Astyanax bacalarensis was originally described from Lake Bacalar in the Mexican state of Quintana Roo. It has been further cited from Sittee River in the Toledo district of Belize, as well as from the Mopán River in Guatemala. Though it is largely a freshwater fish, it has been described from delta areas in the Chetumal Bay (in the Caribbean Sea) with middling levels of salinity for the region (9 psu, practical salinity units; for comparison, the ocean averages 34.7 psu). It can also be found in cenotes on the Yucatán peninsula, as well as in caves and in seasonal wetlands.

== Diet and ecology ==
As a juvenile, A. bacalarensis is planktivorous, but graduates to omnivory as an adult. In turn, it is preyed upon by wading birds and various fish species, including Belonesox belizanus, Petenia splendida, and Rhamdia guatemalensis, depending on the specific location.
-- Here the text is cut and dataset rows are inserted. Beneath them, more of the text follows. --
(* ===== verification/Outcome.v ===== *)
(** * Outcomes of host code

    Host code returns, throws an exception, or ends the process through
    PMACC_VERIFY / PMACC_ASSERT (abortWithError).  [outcome] has these ends as its
    values; [Undefined] stands for undefined behaviour (a null dereference, a division
    by zero).  [Host] is the monad of host code over an explicit state, which keeps
    what had been written when an exception left. *)
From Stdlib Require Import ZArith Lia.
From stdpp Require Import base list numbers strings.
From S2P Require Import Prelude.

Inductive exn : Type := runtime_error | PluginException | invalid_argument | out_of_range | validation_error | logic_error | length_error | overflow_error | bad_alloc.
#[export] Instance exn_eq_dec : EqDecision exn.
Proof. solve_decision. Defined.

Inductive outcome (A : Type) : Type :=
  | Ret (a : A)
  | Throw (e : exn) (what : string)
  | Abort (msg : string)
  | Undefined.
Arguments Ret {A} a.
Arguments Throw {A} e what.
Arguments Abort {A} msg.
Arguments Undefined {A}.

#[export] Instance outcome_ret : MRet outcome := @Ret.
#[export] Instance outcome_bind : MBind outcome := fun A B f m =>
  match m with
  | Ret a => f a
  | Throw e w => Throw e w
  | Abort w => Abort w
  | Undefined => Undefined
  end.
#[export] Instance outcome_fmap : FMap outcome := fun A B f m => m ≫= fun a => Ret (f a).

(** PMACC_VERIFY_MSG. *)
Definition PMACC_VERIFY_MSG (expr : bool) (msg : string) : outcome unit := if expr then Ret tt else Abort msg.

Lemma bind_Ret {A B} (m : outcome A) (f : A -> outcome B) b :
  m ≫= f = Ret b <-> exists a, m = Ret a /\ f a = Ret b.
Proof.
  destruct m; simpl; (split; [intros E; try discriminate E; by eauto|intros (a' & E & Hf); try discriminate E; by injection E as ->]).
Qed.

Lemma verify_Ret b msg u : PMACC_VERIFY_MSG b msg = Ret u <-> b = true.
Proof. destruct b, u; simpl; split; congruence. Qed.

(** ** State *)

Definition Host (S A : Type) : Type := S -> outcome A * S.

#[export] Instance Host_ret S : MRet (Host S) := fun A a s => (Ret a, s).
#[export] Instance Host_bind S : MBind (Host S) := fun A B f m s =>
  match m s with
  | (Ret a, s') => f a s'
  | (Throw e w, s') => (Throw e w, s')
  | (Abort w, s') => (Abort w, s')
  | (Undefined, s') => (Undefined, s')
  end.

Definition get_state {S} : Host S S := fun s => (Ret s, s).
Definition modify {S} (f : S -> S) : Host S unit := fun s => (Ret tt, f s).
Definition lift {S A} (m : outcome A) : Host S A := fun s => (m, s).
Definition throw {S A} (e : exn) (w : string) : Host S A := lift (Throw e w).

Lemma host_bind_ret {S A B} (m : Host S A) (f : A -> Host S B) s a s' :
  m s = (Ret a, s') -> (m ≫= f) s = f a s'.
Proof. unfold mbind, Host_bind. by intros ->. Qed.

(** A [for] loop over a list. *)
Fixpoint for_ {S A} (l : list A) (f : A -> Host S unit) : Host S unit :=
  match l with
  | [] => mret tt
  | x :: l => f x ≫= fun _ => for_ l f
  end.

Lemma for_app {S A} (l1 l2 : list A) (f : A -> Host S unit) s :
  for_ (l1 ++ l2) f s = (for_ l1 f ≫= fun _ => for_ l2 f) s.
Proof.
  revert s. induction l1 as [|x l1 IH]; intros s; [done|]. cbn [for_ app]. unfold mbind, Host_bind.
  destruct (f x s) as [[u|e w|w|] s1]; [apply IH|done..].
Qed.

(** A loop whose body returns in every state that satisfies an invariant of the work done. *)
Lemma for_inv {S A} (P : list A -> S -> Prop) (l : list A) (f : A -> Host S unit) s :
  P [] s ->
  (forall d x rest s, d ++ x :: rest = l -> P d s -> exists s', f x s = (Ret tt, s') /\ P (d ++ [x]) s') ->
  exists s', for_ l f s = (Ret tt, s') /\ P l s'.
Proof.
  intros H0 Hstep. assert (E : forall d rest s, d ++ rest = l -> P d s ->
    exists s', for_ rest f s = (Ret tt, s') /\ P l s').
  { intros d rest. revert d. induction rest as [|x rest IH]; intros d s0 Hd Hp.
    - rewrite app_nil_r in Hd. subst d. by exists s0.
    - destruct (Hstep d x rest s0 Hd Hp) as (s1 & Hf & Hp1). cbn [for_]. unfold mbind, Host_bind. rewrite Hf.
      apply (IH (d ++ [x])); [|done]. by rewrite <- app_assoc. }
  by apply (E []).
Qed.

(** A loop whose body is a function of the state under an invariant. *)
Lemma for_fold {S A} (Inv : S -> Prop) (l : list A) (f : A -> Host S unit) (g : A -> S -> S) s :
  Inv s -> (forall x s, x ∈ l -> Inv s -> f x s = (Ret tt, g x s) /\ Inv (g x s)) ->
  for_ l f s = (Ret tt, foldl (fun s x => g x s) s l) /\ Inv (foldl (fun s x => g x s) s l).
Proof.
  revert s. induction l as [|x l IH]; intros s Hs Hf; [done|]. cbn [for_ foldl]. unfold mbind, Host_bind.
  destruct (Hf x s ltac:(by left) Hs) as [-> Hx]. apply IH; [done|]. intros y s' Hy. apply Hf. by right.
Qed.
Astyanax bacalarensis appears to be a species that readily adapts to its environment. For instance, in a 2019 study, A. bacalarensis was captured from areas where it had not been seen in previous years, which suggests an expanding range. Another example is its introduction to the Mexican locale Laguna Chichancanab, a lake in which it is not normally found; A. bacalarensis can out-compete various native Cyprinodon species therein.

== Conservation status ==
The IUCN considers A. bacalarensis a species of least concern. Its wide native range, adaptable nature, high numbers, and tolerance to variable environmental conditions makes it unlikely to be at risk of extinction. Its relative abundance in several locations serves as part of a biotic index of integrity for streams in the Hondo river basin.

While A. bacalarensis is found spread throughout southern Central America and northern South America, it nonetheless inhabits locations currently facing ecological pressure. Lake Bacalar, for instance, is a tourism hotspot known for its clear waters and unique wildlife, but this tourism can damage natural structures within the lake and introduce pollution. Proposals to label the lake a Ramsar site - a protected wetland habitat - have been unsuccessful in the past; the hotel and tourism sectors were concerned about potential profit impact.